- Born: Arthur Hennig April 28, 1878 Leipzig, Kingdom of Saxony, German Empire
- Died: August 6, 1921 (aged 43) Duisburg, Weimar Germany
- Occupations: Strongman, circus performer

= Arthur Saxon =

German strongman

Arthur Saxon (April 28, 1878 – August 6, 1921), born Arthur Hennig and nicknamed "The Iron-Master", was a German strongman and circus performer from the late 19th century into the early 20th century.

Saxon is best known for the bent press, a lift in which he was far superior to any other strongman, setting a world record of 168 kg which remains unbroken to this day. He also lifted 175 kg informally in a gym, as well as making a two hands anyhow lift of 203 kg.

== Career ==

Arno Patschke, known as Arno Saxon on stage, a performer and former Greco-Roman wrestler from Germany was eager to make money performing strongman acts. He traveled to Leipzig, where he convinced Oscard Hilgenfeldt and Arthur Hennig (Saxon) to join him in creating the "Greatest Strong Show" in the country.

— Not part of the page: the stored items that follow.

(** X16.  When the closes of a history of at least 14 samples fall at
    every step, the average gain is 0 and [run] reports an RSI of
    exactly 0. *)
Theorem rsi_of_falling_prices
    (sym : string) (hist : list Row) (qs : list Qc) (now : datetime) :
  (14 <= length qs)%nat ->
  Close <$> hist = Fin <$> qs ->
  (forall i a b, qs !! i = Some a -> qs !! S i = Some b -> (b < a)%Qc) ->
  exists d,
    run sym true true (Returned hist) now = Some (data_ready d)
    /\ d_rsi d = fzero.
Proof.
  intros Hlen Hclose Hdec.
  assert (Hqs : qs <> []) by (intros ->; simpl in Hlen; lia).
  assert (Hne : hist <> []).
  { intros ->. by destruct qs. }
  destruct (run_nonempty sym hist now Hne)
    as (r & last_row & m & sg & h & Hr & _ & _ & _ & _ & Hrun).
  eexists. split; [exact Hrun |]. cbn [d_rsi].
  assert (Hcne : Close <$> hist <> []) by (by destruct hist).
  pose proof (rsi_quotient_last _ _ Hcne Hr) as Hlast. cbv zeta in Hlast.
  rewrite Hclose, length_fmap in Hlast.
  replace (length qs - 1 + 1 <? 14)%nat with false in Hlast
    by (symmetry; apply Nat.ltb_ge; lia).
  rewrite (diff_fin qs Hqs) in Hlast.
  destruct (where_negative (deltas qs) (deltas_negative qs Hdec))
    as [Hgains Hlosses].
  rewrite Hgains, Hlosses, length_deltas in Hlast.
  rewrite drop_replicate, take_replicate in Hlast.
  replace (min 14 (S (length qs - 1) - (length qs - 1 + 1 - 14)))
    with 14%nat in Hlast by lia.
  rewrite (window_mean_zero fzero) in Hlast by (by left).
  destruct (last_window_positive (fneg fzero)
              (fneg <$> (Fin <$> deltas qs)) (length qs))
    as [Hnn Hex].
  { exists (- 0)%Qc. split; [done | apply Qcle_refl]. }
  { rewrite <- list_fmap_compose. apply Forall_fmap. eapply Forall_impl;
      [exact (deltas_negative qs Hdec) |].
    intros q Hq. exists (- q)%Qc. split; [done |].
    apply (proj2 (Qclt_minus_iff 0 (- q))).
    replace (- q + - 0)%Qc with (0 + - q)%Qc by ring.
    by apply (proj1 (Qclt_minus_iff q 0)). }
  { rewrite !length_fmap, length_deltas. lia. }
  { done. }
  destruct (window_mean_pos _ Hnn Hex) as (l & Hl & Hlpos).
  rewrite Hl in Hlast. subst r. by apply rsi_formula_no_gain.
Qed.

Lemma rsi_of_falling_prices_witness :
  exists d,
    run "TCS.NS" true true (Returned demo_falling_history) 60
    = Some (data_ready d)
    /\ d_rsi d = fzero.
Proof.
  apply (rsi_of_falling_prices "TCS.NS" demo_falling_history
           demo_falling_closes 60).
  - simpl. lia.
  - reflexivity.
  - intros i a b Ha Hb.
    do 14 (destruct i as [| i];
           [vm_compute in Ha, Hb;
            first [discriminate Hb
                  | injection Ha as <-; injection Hb as <-; reflexivity] |]).
    discriminate Ha.
Defined.

(** ** Rounding in [StockDataFetcher.run] *)

Section Rounding.

Lemma py_round_idempotent (x : pyfloat) (n : nat) :
  py_round (py_round x n) n = py_round x n.
Proof.
  destruct x as [q | s |]; try reflexivity.
  cbn [py_round]. f_equal.
  set (k := round_half_even (q * pow10 n)).
  assert (Hk : Q2Qc (inject_Z k / pow10 n) * pow10 n == inject_Z k).
  { unfold Q2Qc; cbn [this]. rewrite Qred_correct.
    field. apply pow10_nonzero. }
  by rewrite (round_half_even_integer _ _ Hk).
Qed.
End Rounding.

(** X18.  What [StockDataFetcher.run] reports is already rounded: a
    second rounding of price or rsi to 2 digits, or of macd, signal or
    histogram to 4 digits, changes nothing, and the dictionary carries
    the symbol of the worker.  An empty history and an exception both
    end in [error_occurred] for that symbol, the message prefixed with
    "Error processing <symbol>: ". *)
Theorem StockDataFetcher_run_reports_rounded
    (ta_rsi : Z -> Series -> Series)
    (ta_macd ta_macd_signal : Z -> Z -> Z -> Series -> Series)
    (sym : string) (now : datetime) :
  (forall history d,
      StockDataFetcher_run ta_rsi ta_macd ta_macd_signal sym history now
      = data_ready d ->
      d_symbol d = sym
      /\ py_round (d_price d) 2 = d_price d
      /\ py_round (d_rsi d) 2 = d_rsi d
      /\ py_round (d_macd d) 4 = d_macd d
      /\ py_round (d_macd_signal d) 4 = d_macd_signal d
      /\ py_round (d_macd_hist d) 4 = d_macd_hist d)
  /\ StockDataFetcher_run ta_rsi ta_macd ta_macd_signal sym (Returned []) now
     = error_occurred sym
         (String.append "Error processing "
            (String.append sym
               (String.append ": " (String.append "No data found for " sym))))
  /\ (forall msg,
         StockDataFetcher_run ta_rsi ta_macd ta_macd_signal sym (Raised msg)
           now
         = error_occurred sym
             (String.append "Error processing "
                (String.append sym (String.append ": " msg)))).
Proof.
  split; [| split; reflexivity].
  intros history d. unfold StockDataFetcher_run.
  destruct history as [msg | [| r0 rest]]; [done | done |].
  destruct (iloc_last (ta_rsi _ _)); [| done].
  destruct (iloc_last (ta_macd _ _ _ _)); [| done].
  destruct (iloc_last (ta_macd_signal _ _ _ _)); [| done].
  destruct (iloc_last (Close <$> _)); [| done].
  destruct (iloc_last (Volume <$> _)); [| done].
  intros [= <-]. cbn [d_symbol d_price d_rsi d_macd d_macd_signal d_macd_hist].
  repeat split; apply py_round_idempotent.
Qed.

Lemma StockDataFetcher_run_reports_rounded_witness :
  exists d,
    StockDataFetcher_run (fun _ s => s) (fun _ _ _ s => macd_series s)
      (fun _ _ _ s => signal_series s) "TCS.NS"
      (Returned demo_short_history) 60
    = data_ready d
    /\ d_symbol d = "TCS.NS"
    /\ py_round (d_macd d) 4 = d_macd d.
Proof.
  eexists. split; [reflexivity |].
  pose proof (proj1 (StockDataFetcher_run_reports_rounded
                       (fun _ s => s) (fun _ _ _ s => macd_series s)
                       (fun _ _ _ s => signal_series s) "TCS.NS" 60)
                (Returned demo_short_history) _ eq_refl) as H.
  split; [exact (proj1 H) | exact (proj1 (proj2 (proj2 (proj2 H))))].
Defined.

(** ** What the fetchers emit *)

Section Emission.
Implicit Types (sym : string) (history : outcome (list FloatRow)).

Lemma StockFetcher_run_data_inv sym running0 running1 history now d :
  StockFetcher_run sym running0 running1 history now = Some (data_ready d) ->
  running0 = true /\ running1 = true
  /\ d_symbol d = sym /\ d_timestamp d = now
  /\ exists hist last_row,
       history = Returned hist /\ iloc_last hist = Some last_row
       /\ d_price d = fClose last_row
       /\ py_int (fVolume last_row) = Returned (d_volume d).
Proof.
  unfold StockFetcher_run. destruct running0; [| done]. cbn [negb].
  destruct history as [msg | [| r0 rest]];
    [by destruct running1 | done |].
  destruct (iloc_last (rsi_quotient_series _)); [| by destruct running1].
  destruct (iloc_last (r0 :: rest)) as [last_row |] eqn:Hrow;
    [| by destruct running1].
  destruct (iloc_last (macd_series _)); [| by destruct running1].
  destruct (iloc_last (signal_series _)); [| by destruct running1].
  destruct (iloc_last (macd_hist_series _)); [| by destruct running1].
  destruct (py_int (fVolume last_row)) as [msg | v] eqn:Hv;
    [by destruct running1 |].
  destruct running1; [| done]. intros [= <-].
  cbn [d_symbol d_timestamp d_price d_volume].
  do 4 (split; [reflexivity |]).
  exists (r0 :: rest), last_row. by rewrite Hv.
Qed.

Lemma StockFetcher_run_error_inv sym running0 running1 history now s msg :
  StockFetcher_run sym running0 running1 history now
  = Some (error_occurred s msg) ->
  s = sym.
Proof.
  unfold StockFetcher_run. destruct running0; [| done]. cbn [negb].
  destruct history as [m | [| r0 rest]].
  - destruct running1; [by intros [= <- _] | done].
  - by intros [= <- _].
  - destruct (iloc_last (rsi_quotient_series _));
      [| destruct running1; [by intros [= <- _] | done]].
    destruct (iloc_last (r0 :: rest)) as [last_row |];
      [| destruct running1; [by intros [= <- _] | done]].
    destruct (iloc_last (macd_series _));
      [| destruct running1; [by intros [= <- _] | done]].
    destruct (iloc_last (signal_series _));
      [| destruct running1; [by intros [= <- _] | done]].
    destruct (iloc_last (macd_hist_series _));
      [| destruct running1; [by intros [= <- _] | done]].
    destruct (py_int (fVolume last_row));
      destruct running1; try done. by intros [= <- _].
Qed.

Lemma StockFetcher_run_none_iff sym running0 running1 history now :
  StockFetcher_run sym running0 running1 history now = None
  <-> running0 = false \/ (running1 = false /\ history <> Returned []).
Proof.
  destruct running0; [| split; [by left | done]].
  destruct history as [msg | [| r0 rest]].
  - destruct running1; split; try done.
    + intros [H | [H _]]; discriminate H.
    + intros _. by right.
  - split; [done |]. intros [H | [_ H]]; [discriminate H | done].
  - destruct (iloc_last_nonempty (r0 :: rest)) as [last_row Hrow]; [done |].
    destruct (StockFetcher_run_nonempty sym (r0 :: rest) last_row now Hrow)
      as (r & m & sg & h & _ & _ & _ & _ & Hrun).
    rewrite Hrun.
    destruct (py_int (fVolume last_row)), running1; split; try done;
      try (intros [H | [H _]]; discriminate H);
      intros _; by right.
Qed.

Lemma run_volume_inv sym running0 running1 (rows : list Row) now d :
  run sym running0 running1 (Returned rows) now = Some (data_ready d) ->
  exists last_row,
    iloc_last rows = Some last_row
    /\ d_price d = Close last_row
    /\ d_volume d = float64_of_int (Volume last_row).
Proof.
  rewrite run_eq. destruct running0; [| done]. cbn [negb].
  destruct rows as [| r0 rest]; [done |].
  destruct (iloc_last (rsi_quotient_series _)); [| by destruct running1].
  destruct (iloc_last (r0 :: rest)) as [last_row |] eqn:Hrow;
    [| by destruct running1].
  destruct (iloc_last (macd_series _)); [| by destruct running1].
  destruct (iloc_last (signal_series _)); [| by destruct running1].
  destruct (iloc_last (macd_hist_series _)); [| by destruct running1].
  destruct running1; [| done]. intros [= <-]. by exists last_row.
Qed.
End Emission.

Eventually Saxon's two brothers, Kurt and Hermann joined the group as well, forming the "Saxon Trio," and in 1897, they began performing for a circus in Europe. In one act, Saxon lifted his seated brothers on a barbell with one arm. Another popular portion of their performances included opening the stage to anyone who challenged the validity of a lift, to try for themselves.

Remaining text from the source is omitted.